I'm not going to even pretend I know how to do manual bitrate curve adjustment. You're talking to a person whose expertise is clicking 'Rebuild' in DVD-RB.
I'm going to use all suggestions and do batch encodes of each setting and see which one looks best.
Thanks!
jdobbs
1st February 2007, 00:05
You can also use the segment editor to increase the bitrate for the scene that is showing the problem.
feedback
1st February 2007, 08:10
As jdobbs indicated, if you are using DVD-RB Pro. the "Video Segment Viewer/Editor" is a great way to adjust bitrate for any scene.
I use the editor all the time to drop the bitrate on the movie end credits, then apply those saved bits to other parts of the movie.
As a matter of fact, I backed up a movie the other day that had about 7 minutes :eek: of end credits @ 5meg.

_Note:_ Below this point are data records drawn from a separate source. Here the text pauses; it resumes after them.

(** [frappe.get_doc("Integration Request", name, for_update=True)]: the
    loaded document, which knows its name. *)
Definition frappe_get_doc (name : option string) : M World (string * IntegrationRequest) :=
  fun w => match name with
           | Some n => match requests w !! n with
                       | Some doc => (Ok (n, doc), w)
                       | None => (Raise (DoesNotExistError name), w)
                       end
           | None => (Raise (DoesNotExistError None), w)
           end.

(** [doc.save(ignore_permissions=True)] on a loaded Integration Request. *)
Definition doc_save (doc : string * IntegrationRequest) : M World unit :=
  modify (fun w => set_requests (<[doc.1 := doc.2]> (requests w)) w).

(** [doc.save(ignore_permissions=True)] on a new token document: the store
    takes the document, or the call raises and nothing is stored. *)
Definition token_doc_save (doc : AccessTokenDoc) : M World unit :=
  fun w => if token_doc_saved X doc
           then (Ok tt, set_tokens (doc :: tokens w) w)
           else (Raise (ValidationError "Document could not be saved"), w).

(** [doc.submit()] on the saved document: it returns or raises.  What it
    changes in the stored document is its [docstatus], which the
    repository never reads and the model does not carry; the document
    that [save] stored stays in the store either way. *)
Definition token_doc_submit (doc : AccessTokenDoc) : M World unit :=
  fun w => if token_doc_submitted X doc
           then (Ok tt, w)
           else (Raise (ValidationError "Document could not be submitted"), w).

(** [frappe.db.get_value(DARAJA_ACCESS_TOKENS_DOCTYPE,
      {"associated_settings": s, "expiry_time": [">", now]}, ...)]:
    the first matching document, [None] when there is none. *)
Definition token_matches (s : string) (now : datetime) (d : AccessTokenDoc) : bool :=
  bool_decide (associated_settings d = s) && (now <? expiry_time d).

Definition frappe_db_get_value (s : string) (now : datetime) : M World (option AccessTokenDoc) :=
  fun w => (Ok (find (token_matches s now) (tokens w)), w).

(** [get_decrypted_password(DARAJA_ACCESS_TOKENS_DOCTYPE, name, "access_token")]:
    the secret stored for the document of that name. *)
Definition get_decrypted_password (name : nat) : M World string :=
  fun w => match find (fun d => bool_decide (tok_name d = name)) (tokens w) with
           | Some d => (Ok (access_token d), w)
           | None => (Raise (PasswordNotFoundError name), w)
           end.

(** Modelled from the spec: [create_request_log] is the framework's
    ([frappe.integrations.utils]), not the repository's.  Section 4.1, step
    5: it creates an Integration Request keyed by the given name, status
    implicitly Pending, storing URL, payload and headers; the call site
    passes [error=None] and no output.  A name already in use is refused,
    names being unique keys of the store.  The value returned stands for the
    document, of which the caller reads [.name]. *)
Definition create_request_log (url data name : string)
    (request_headers : list (string * string)) : M World string :=
  fun w => match requests w !! name with
           | Some _ => (Raise (DuplicateEntryError name), w)
           | None =>
               let doc := {| ir_url := url; ir_data := data;
                             ir_request_headers := request_headers;
                             ir_status := Pending; ir_output := None;
                             ir_error := None |} in
               (Ok name, set_requests (<[name := doc]> (requests w)) w)
           end.

(** [requests.get(url, auth=HTTPBasicAuth(key, secret), timeout=120)]. *)
Definition http_get (url : string) (key secret : option string)
  : M World (Response TokenJson) :=
  fun w => (requests_get X url key secret,
            set_http_trace (http_trace w ++ [HttpGet url key secret]) w).

(** [requests.post(url, data=..., headers=..., timeout=60)]. *)
Definition http_post (url data : string) (headers : list (string * string))
  : M World (Response JsonObject) :=
  fun w => (requests_post X url data headers,
            set_http_trace (http_trace w ++ [HttpPost url data headers]) w).

(** [response.raise_for_status()]. *)
Definition raise_for_status {S J} (r : Response J) : M S unit :=
  if (400 <=? status_code r) && (status_code r <? 600)
  then raise (HTTPError (http_error_msg r))
  else ret tt.

(** [response.json()]. *)
Definition response_json {S J} (r : Response J) : M S J :=
  match json r with
  | Some j => ret j
  | None => raise JSONDecodeError
  end.

(** [int(v)] on a decoded value.  A rejected value stands for a string
    that [int()] cannot read, for which Python raises [ValueError]; the
    text is shortened. *)
Definition py_int {S} (v : option Z) : M S Z :=
  match v with
  | Some n => ret n
  | None => raise (ValueError "invalid literal for int()")
  end.

(** *** utils/helpers.py *)

(** [frappe.new_doc(doctype)]: the name the new document will be stored
    under, unused so far. *)
Definition fresh_token_name (l : list AccessTokenDoc) : nat :=
  S (max_list (tok_name <$> l)).

Definition frappe_new_doc : M World nat :=
  fun w => (Ok (fresh_token_name (tokens w)), w).

Definition save_access_token (token : string) (expiry_time fetch_time : datetime)
    (associated_setting : string) : M World bool :=
  doc_name <- frappe_new_doc ;;
  let doc := {| tok_name := doc_name;
                associated_settings := associated_setting;
                access_token := token;
                expiry_time := expiry_time;
                token_fetch_time := fetch_time |} in
  try_except
    (token_doc_save doc ;;; token_doc_submit doc ;;; ret true)
    (fun _ => true)
    (fun _ => frappe_throw ValidationError "Error Encountered").
(** * EncryptionSetup: accumulation and replay of the bootstrap side effects

    A shallow embedding of [src/crypto/EncryptionSetup.js] (matrix-js-sdk):
    the [EncryptionSetupBuilder] with its three stores
    ([AccountDataClientAdapter], [CrossSigningCallbacks],
    [SSSSCryptoCallbacks]) and the [EncryptionSetupOperation] it builds.

    JavaScript objects that the source shares between two owners (the ES6
    [Map] of pending account data) live in an explicit store and are named
    by reference; everything else is passed by value. *)

From stdpp Require Import gmap strings list fin_maps.
From Stdlib Require Import ZArith.
From Stdlib.Strings Require Import Byte.
(** * Diffusivity estimation in porous media: a shallow embedding

    The development follows [porous_media/parameters.py] and
    [raw_data/read_data.py].  Python floats are idealised as real numbers
    (rounding, infinities and NaN are outside the model); the exceptions
    that Python's arithmetic raises (division by zero, square root of a
    negative number, ordering a complex number, [math.exp] beyond the
    largest double) are kept, together with the underflow of [math.exp] to
    zero, which decides whether the division that follows raises; so are
    [KeyError], [IndexError] and [AssertionError].  Methods are computations
    in a state-and-exception monad over the object they are called on, so
    that the assignment made by [knudsen_i] is visible. *)

From Stdlib Require Import Reals Lra Lia Ascii.
From stdpp Require Import base option list gmap strings.

(** ** Exceptions and results *)

(** The text of an [AssertionError]: either a plain string, or a string with
    one float rendered by [%2.3f] in the middle. *)
Inductive message : Type :=
  | Text (s : string)
  | Text_2_3f (before : string) (value : R) (after : string).

Inductive exn : Type :=
  | KeyError (key : string)
  | IndexError
  | ZeroDivisionError
  | ValueError
  | TypeError
  | OverflowError
  | AttributeError (name : string)
  | AssertionError (msg : message).

Inductive res (A : Type) : Type :=
  | Ok (a : A)
  | Raise (e : exn).
Arguments Ok {A} a.
Arguments Raise {A} e.

(** ** The monad of methods: state of the receiver, and exceptions *)

Definition M (S A : Type) : Type := S -> res A * S.

Definition ret {S A} (a : A) : M S A := fun s => (Ok a, s).
Definition raise {S A} (e : exn) : M S A := fun s => (Raise e, s).
Definition bind {S A B} (c : M S A) (k : A -> M S B) : M S B :=
  fun s => match c s with
           | (Ok a, s') => k a s'
           | (Raise e, s') => (Raise e, s')
           end.
Definition attr {S A} (f : S -> A) : M S A := fun s => (Ok (f s), s).
Definition modify {S} (f : S -> S) : M S unit := fun s => (Ok tt, f s).

Declare Scope py_scope.
Delimit Scope py_scope with py.
Notation "x <- c ;; k" := (bind c (fun x => k))
  (at level 100, c at next level, right associativity) : py_scope.
Notation "c ;;; k" := (bind c (fun _ => k))
  (at level 100, right associativity) : py_scope.

Fixpoint for_each {S A} (l : list A) (body : A -> M S unit) : M S unit :=
  match l with
  | [] => ret tt
  | x :: l' => bind (body x) (fun _ => for_each l' body)
  end.

(** ** Float operations that can raise *)

(** A number as [omega_ij] computes with it: a float, or a complex number
    that is not real, of which nothing but its being one is observed. *)
Inductive number : Type :=
  | Real (x : R)
  | Complex.

Section Arithmetic.
Context {S : Type}.
Local Open Scope R_scope.

(** [x / y] on floats. *)
Definition truediv (x y : R) : M S R :=
  if Req_dec_T y 0 then raise ZeroDivisionError else ret (x / y).

(** [x / y] where [y] may be [None]. *)
Definition truediv_obj (x : R) (y : option R) : M S R :=
  match y with
  | Some y => truediv x y
  | None => raise TypeError
  end.

(** [math.sqrt]. *)
Definition math_sqrt (x : R) : M S R :=
  if Rlt_dec x 0 then raise ValueError else ret (sqrt x).

(** [math.exp] on a double.  Above [exp_max], the logarithm of the largest
    double, it raises [OverflowError]; below [exp_min], the logarithm of
    half the smallest positive double, the result is the float zero; in
    between the result is idealised as [exp x]. *)
Definition exp_max : R := 709.782712893384.
Definition exp_min : R := -745.1332191019412.

Definition math_exp (x : R) : M S R :=
  if Rlt_dec exp_max x then raise OverflowError
  else if Rlt_dec x exp_min then ret 0
  else ret (exp x).

(** [pow(w, b)] for a positive exponent [b] that is not an integer, as the
    only call has it.  On a negative base Python returns a complex number
    (other than zero). *)
Definition pow (w b : R) : M S number :=
  if Rlt_dec 0 w then ret (Real (Rpower w b))
  else if Req_dec_T w 0 then ret (Real 0)
  else ret Complex.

I dropped the credits bitrate to about 1400Mbps then bumped up the bitrate on several action scenes in other parts of the movie.
Regards,
LiquidLion
1st February 2007, 09:19
The segment editor worked (first time using it). Thanks, guys!
hallway
10th February 2007, 17:03
There's a scene showing Tom Hanks & Co. in a buidling and the only light source was the camp fire, so the scene is pretty dark. Their faces were extremely blocky. From what I've read regarding MPEG encoding, flames or fire are most encoders worst enemy....
I have a dual-layer burner and a handful of dual-layer media. There's times that it might just be best to skip any re-encoding, IMO. I understand not everyone has this option, of course.
dynospectrum
14th February 2007, 01:47
Thanks for info, guys.
Dead Man's Chest looked great. However, I can't say much for Saving Private Ryan. There's a scene showing Tom Hanks & Co. in a buidling and the only light source was the camp fire, so the scene is pretty dark. Their faces were extremely blocky. I'm going to raise my minimum from 500 to 1000 to see if it helps.
Saving Private Ryan is way too big to backup imo. I was going to back it up myself on DVD5 but you are going to get crap quality no matter what since it's huge. The DVD doesn't even have extras, just movie and menu and it's DVD9. That means there's really nothing you could cut out except credits. Just backup Saving Private Ryan to a dual layer dvd+r.